Lemma NetSetIP_delivered_witness :
  let call := λ (s : net (list (list Z))) (m : mem) p d sr l, Some (set_TftpServerPort sr s, m) in
  ∃ m', NetSetIP (sample_net our_ip server_ip) (sample_mem 0) 0x200E server_ip 69 1024 5 =
      Some (set_NetIPID 1 (sample_net our_ip server_ip), m') ∧
    header_frame (sample_mem 0) m' 0x200E 5 ∧
    receive_ip call (sample_net server_ip our_ip) m' 0x200E 33 =
      Some (set_TftpServerPort 1024 (sample_net server_ip our_ip), m').
Proof.
  intros call. apply (NetSetIP_delivered (sample_net our_ip server_ip)
    (sample_net server_ip our_ip) (sample_mem 0) 0x200E server_ip 69 1024 5 call).
  - lia.
  - eapply owned_mono; [exact (sample_tx 0)|lia|lia].
  - unfold our_ip. simpl. lia.
  - unfold server_ip. lia.
  - unfold is_word. lia.
  - unfold is_word. lia.
  - reflexivity.
Defined.

Definition sample_header : list Z :=
  ip_words 4 7 server_ip our_ip (ip_sum 4 7 server_ip our_ip) ++ udp_words 1024 69 4.

Lemma arp_reply_completes_witness :
  let a := ArpWait server_ip server_ip 0x1008 46 0 1 in
  let s := set_arp a (sample_net our_ip server_ip) in
  let w := replicate 46 7 in
  let m := write_bytes (write_bytes (sample_mem 0) 0x3000 w) 0x4000
    (replicate 12 0 ++ word_bytes PROT_ARP ++
     arp_packet ARPOP_REPLY [2; 0; 0; 0; 0; 9] server_ip [2; 0; 0; 0; 0; 1] our_ip) in
  NetReceive (λ s m p d sr l, None) s m 0x4000 60 =
    Some (set_arp (ArpWait 0 server_ip NULL 0 0 1) (set_link [[2; 0; 0; 0; 0; 9] ++ replicate 40 7] s),
          write_bytes (write_bytes m 0x1008 [2; 0; 0; 0; 0; 9]) 0x3000 [2; 0; 0; 0; 0; 9]).
Proof.
  intros a s w m.
  pose proof (write_bytes_in (write_bytes (sample_mem 0) 0x3000 w) 0x4000
    (replicate 12 0 ++ word_bytes PROT_ARP ++
     arp_packet ARPOP_REPLY [2; 0; 0; 0; 0; 9] server_ip [2; 0; 0; 0; 0; 1] our_ip)) as Hb.
  fold m in Hb.
  assert (Hw : bytes_at m 0x3000 w).
  { unfold m. apply bytes_at_write_disjoint; [left; vm_compute; discriminate|apply write_bytes_in]. }
  assert (Ho : owned m 0x1008 6).
  { unfold m. do 2 apply owned_write. apply (bytes_at_owned _ _ sample_mac).
    apply (sample_array 0 8 6). lia. }
  clearbody m. apply bytes_at_app in Hb as [_ Hb]. apply bytes_at_app in Hb as [Ht Hb].
  unfold our_ip, server_ip in *.
  rewrite (arp_reply_completes (λ s m p d sr l, None) s m 0x4000 60 [2; 0; 0; 0; 0; 9]
    [2; 0; 0; 0; 0; 1] w); [reflexivity|reflexivity|lia|discriminate|cbn; unfold is_ip; lia
    |cbn; unfold is_ip; lia|discriminate|discriminate|reflexivity| |reflexivity|exact Ht|exact Hb
    |exact Hw|simpl; lia|reflexivity|exact Ho|cbn; lia|cbn; lia].
  repeat (apply Forall_cons_2; [unfold is_byte; lia|]). apply Forall_nil_2.
Defined.
(** In the recovery [NetStartAgain] does nothing, so a transfer whose first
    block is not block 1 is not started again: the same short block [b] sent a
    second time is stored at its place and ends the loop with success, though
    the blocks before it never came and the memory for them is untouched. *)
Lemma recovery_first_block s m b :
  placed s m rx (512 * (b - 1) + length l) mac →
  TftpOurPort (tftp s) = port → TftpState (tftp s) = STATE_RRQ →
  fw_recovery (loop s) ≠ 0 → NetBootFileXferSize (loop s) = 0 →
  2 ≤ b < 65536 → length l < 512 →
  ∃ s1 m1 s2 m2,
    deliver s m rx port src (data_packet b l) = Some (s1, m1) ∧
    deliver s1 m1 rx port src (data_packet b l) = Some (s2, m2) ∧
    NetState (loop s2) = NETLOOP_SUCCESS ∧
    NetBootFileXferSize (loop s2) = 512 * (b - 1) + length l ∧
    ∀ j, load_addr (loop s) ≤ j < load_addr (loop s) + 512 * (b - 1) → m2 !! j = m !! j.
Proof.
  intros Hp Hpo Hst Hfw Hsz Hb Hlen.
  assert (Hplen : length (data_packet b l) ≤ 1536) by (rewrite length_data_packet; lia).
  set (m1 := write_bytes m rx (data_packet b l)). set (s1 := after_wrong_first s b).
  exists s1, m1. set (m2 := write_bytes m1 rx (data_packet b l)).
  assert (Hp1 : placed s1 m2 rx (512 * (b - 1) + length l) mac).
  { apply placed_rx; [|done]. eapply placed_same; [by apply placed_rx|done]. }
  pose proof (pl_range _ _ _ _ _ Hp) as Hr.
  set (s2 := set_TftpBlock b s1).
  assert (Hoff : block_offset s2 = 512 * (b - 1)).
  { unfold block_offset. change (TftpBlock (tftp s2)) with b.
    change (TftpBlockWrapOffset (tftp s2)) with 0. change TFTP_BLOCK_SIZE with 512.
    rewrite (u32_small (b - 1)) by lia. rewrite u32_small by lia. lia. }
  destruct (tftp_accept_spec s2 m2 rx (512 * (b - 1) + length l) mac (rx + 2) l) as (s3 & m3 & E3 & Hac).
  - by eapply placed_same.
  - done.
  - change (b ≠ 0). lia.
  - lia.
  - lia.
  - replace (rx + 2 + 2) with (rx + 4) by lia. apply packet_data.
  - exact Hl.
  - rewrite Hoff. lia.
  - exists s3, m3. destruct Hac as [_ _ A3 A4 A5 _ _]. rewrite Hoff in A3, A5.
    split; [by apply deliver_wrong_first|]. split; [|split; [|split]].
    + by rewrite deliver_next by (done || lia).
    + by rewrite A4, decide_True by lia.
    + rewrite A3. change (NetBootFileXferSize (loop s2)) with (NetBootFileXferSize (loop s)). lia.
    + intros j Hj. pose proof (pl_tx_load _ _ _ _ _ Hp) as D1. pose proof (pl_rx_load _ _ _ _ _ Hp) as D2.
      change (bufs s2) with (bufs s) in A5. change (loop s2) with (loop s) in A5.
      destruct A5 as [A5 _]. rewrite A5 by lia.
      unfold m2, m1. by rewrite !write_bytes_out by lia.
Qed.
End transfer.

-=-=-=-=-

» **What to do**:
The material above must be returned in full, exactly as written.

» **Completed exercise**:
Lemma NetSetIP_delivered_witness :
  let call := λ (s : net (list (list Z))) (m : mem) p d sr l, Some (set_TftpServerPort sr s, m) in
  ∃ m', NetSetIP (sample_net our_ip server_ip) (sample_mem 0) 0x200E server_ip 69 1024 5 =
      Some (set_NetIPID 1 (sample_net our_ip server_ip), m') ∧
    header_frame (sample_mem 0) m' 0x200E 5 ∧
    receive_ip call (sample_net server_ip our_ip) m' 0x200E 33 =
      Some (set_TftpServerPort 1024 (sample_net server_ip our_ip), m').
Proof.
  intros call. apply (NetSetIP_delivered (sample_net our_ip server_ip)
    (sample_net server_ip our_ip) (sample_mem 0) 0x200E server_ip 69 1024 5 call).
  - lia.
  - eapply owned_mono; [exact (sample_tx 0)|lia|lia].
  - unfold our_ip. simpl. lia.
  - unfold server_ip. lia.
  - unfold is_word. lia.
  - unfold is_word. lia.
  - reflexivity.
Defined.

Definition sample_header : list Z :=
  ip_words 4 7 server_ip our_ip (ip_sum 4 7 server_ip our_ip) ++ udp_words 1024 69 4.

Lemma arp_reply_completes_witness :
  let a := ArpWait server_ip server_ip 0x1008 46 0 1 in
  let s := set_arp a (sample_net our_ip server_ip) in
  let w := replicate 46 7 in
  let m := write_bytes (write_bytes (sample_mem 0) 0x3000 w) 0x4000
    (replicate 12 0 ++ word_bytes PROT_ARP ++
     arp_packet ARPOP_REPLY [2; 0; 0; 0; 0; 9] server_ip [2; 0; 0; 0; 0; 1] our_ip) in
  NetReceive (λ s m p d sr l, None) s m 0x4000 60 =
    Some (set_arp (ArpWait 0 server_ip NULL 0 0 1) (set_link [[2; 0; 0; 0; 0; 9] ++ replicate 40 7] s),
          write_bytes (write_bytes m 0x1008 [2; 0; 0; 0; 0; 9]) 0x3000 [2; 0; 0; 0; 0; 9]).
Proof.
  intros a s w m.
  pose proof (write_bytes_in (write_bytes (sample_mem 0) 0x3000 w) 0x4000
    (replicate 12 0 ++ word_bytes PROT_ARP ++
     arp_packet ARPOP_REPLY [2; 0; 0; 0; 0; 9] server_ip [2; 0; 0; 0; 0; 1] our_ip)) as Hb.
  fold m in Hb.
  assert (Hw : bytes_at m 0x3000 w).
  { unfold m. apply bytes_at_write_disjoint; [left; vm_compute; discriminate|apply write_bytes_in]. }
  assert (Ho : owned m 0x1008 6).
  { unfold m. do 2 apply owned_write. apply (bytes_at_owned _ _ sample_mac).
    apply (sample_array 0 8 6). lia. }
  clearbody m. apply bytes_at_app in Hb as [_ Hb]. apply bytes_at_app in Hb as [Ht Hb].
  unfold our_ip, server_ip in *.
  rewrite (arp_reply_completes (λ s m p d sr l, None) s m 0x4000 60 [2; 0; 0; 0; 0; 9]
    [2; 0; 0; 0; 0; 1] w); [reflexivity|reflexivity|lia|discriminate|cbn; unfold is_ip; lia
    |cbn; unfold is_ip; lia|discriminate|discriminate|reflexivity| |reflexivity|exact Ht|exact Hb
    |exact Hw|simpl; lia|reflexivity|exact Ho|cbn; lia|cbn; lia].
  repeat (apply Forall_cons_2; [unfold is_byte; lia|]). apply Forall_nil_2.
Defined.
(** In the recovery [NetStartAgain] does nothing, so a transfer whose first
    block is not block 1 is not started again: the same short block [b] sent a
    second time is stored at its place and ends the loop with success, though
    the blocks before it never came and the memory for them is untouched. *)
Lemma recovery_first_block s m b :
  placed s m rx (512 * (b - 1) + length l) mac →
  TftpOurPort (tftp s) = port → TftpState (tftp s) = STATE_RRQ →
  fw_recovery (loop s) ≠ 0 → NetBootFileXferSize (loop s) = 0 →
  2 ≤ b < 65536 → length l < 512 →
  ∃ s1 m1 s2 m2,
    deliver s m rx port src (data_packet b l) = Some (s1, m1) ∧
    deliver s1 m1 rx port src (data_packet b l) = Some (s2, m2) ∧
    NetState (loop s2) = NETLOOP_SUCCESS ∧
    NetBootFileXferSize (loop s2) = 512 * (b - 1) + length l ∧
    ∀ j, load_addr (loop s) ≤ j < load_addr (loop s) + 512 * (b - 1) → m2 !! j = m !! j.
Proof.
  intros Hp Hpo Hst Hfw Hsz Hb Hlen.
  assert (Hplen : length (data_packet b l) ≤ 1536) by (rewrite length_data_packet; lia).
  set (m1 := write_bytes m rx (data_packet b l)). set (s1 := after_wrong_first s b).
  exists s1, m1. set (m2 := write_bytes m1 rx (data_packet b l)).
  assert (Hp1 : placed s1 m2 rx (512 * (b - 1) + length l) mac).
  { apply placed_rx; [|done]. eapply placed_same; [by apply placed_rx|done]. }
  pose proof (pl_range _ _ _ _ _ Hp) as Hr.
  set (s2 := set_TftpBlock b s1).
  assert (Hoff : block_offset s2 = 512 * (b - 1)).
  { unfold block_offset. change (TftpBlock (tftp s2)) with b.
    change (TftpBlockWrapOffset (tftp s2)) with 0. change TFTP_BLOCK_SIZE with 512.
    rewrite (u32_small (b - 1)) by lia. rewrite u32_small by lia. lia. }
  destruct (tftp_accept_spec s2 m2 rx (512 * (b - 1) + length l) mac (rx + 2) l) as (s3 & m3 & E3 & Hac).
  - by eapply placed_same.
  - done.
  - change (b ≠ 0). lia.
  - lia.
  - lia.
  - replace (rx + 2 + 2) with (rx + 4) by lia. apply packet_data.
  - exact Hl.
  - rewrite Hoff. lia.
  - exists s3, m3. destruct Hac as [_ _ A3 A4 A5 _ _]. rewrite Hoff in A3, A5.
    split; [by apply deliver_wrong_first|]. split; [|split; [|split]].
    + by rewrite deliver_next by (done || lia).
    + by rewrite A4, decide_True by lia.
    + rewrite A3. change (NetBootFileXferSize (loop s2)) with (NetBootFileXferSize (loop s)). lia.
    + intros j Hj. pose proof (pl_tx_load _ _ _ _ _ Hp) as D1. pose proof (pl_rx_load _ _ _ _ _ Hp) as D2.
      change (bufs s2) with (bufs s) in A5. change (loop s2) with (loop s) in A5.
      destruct A5 as [A5 _]. rewrite A5 by lia.
      unfold m2, m1. by rewrite !write_bytes_out by lia.
Qed.
End transfer.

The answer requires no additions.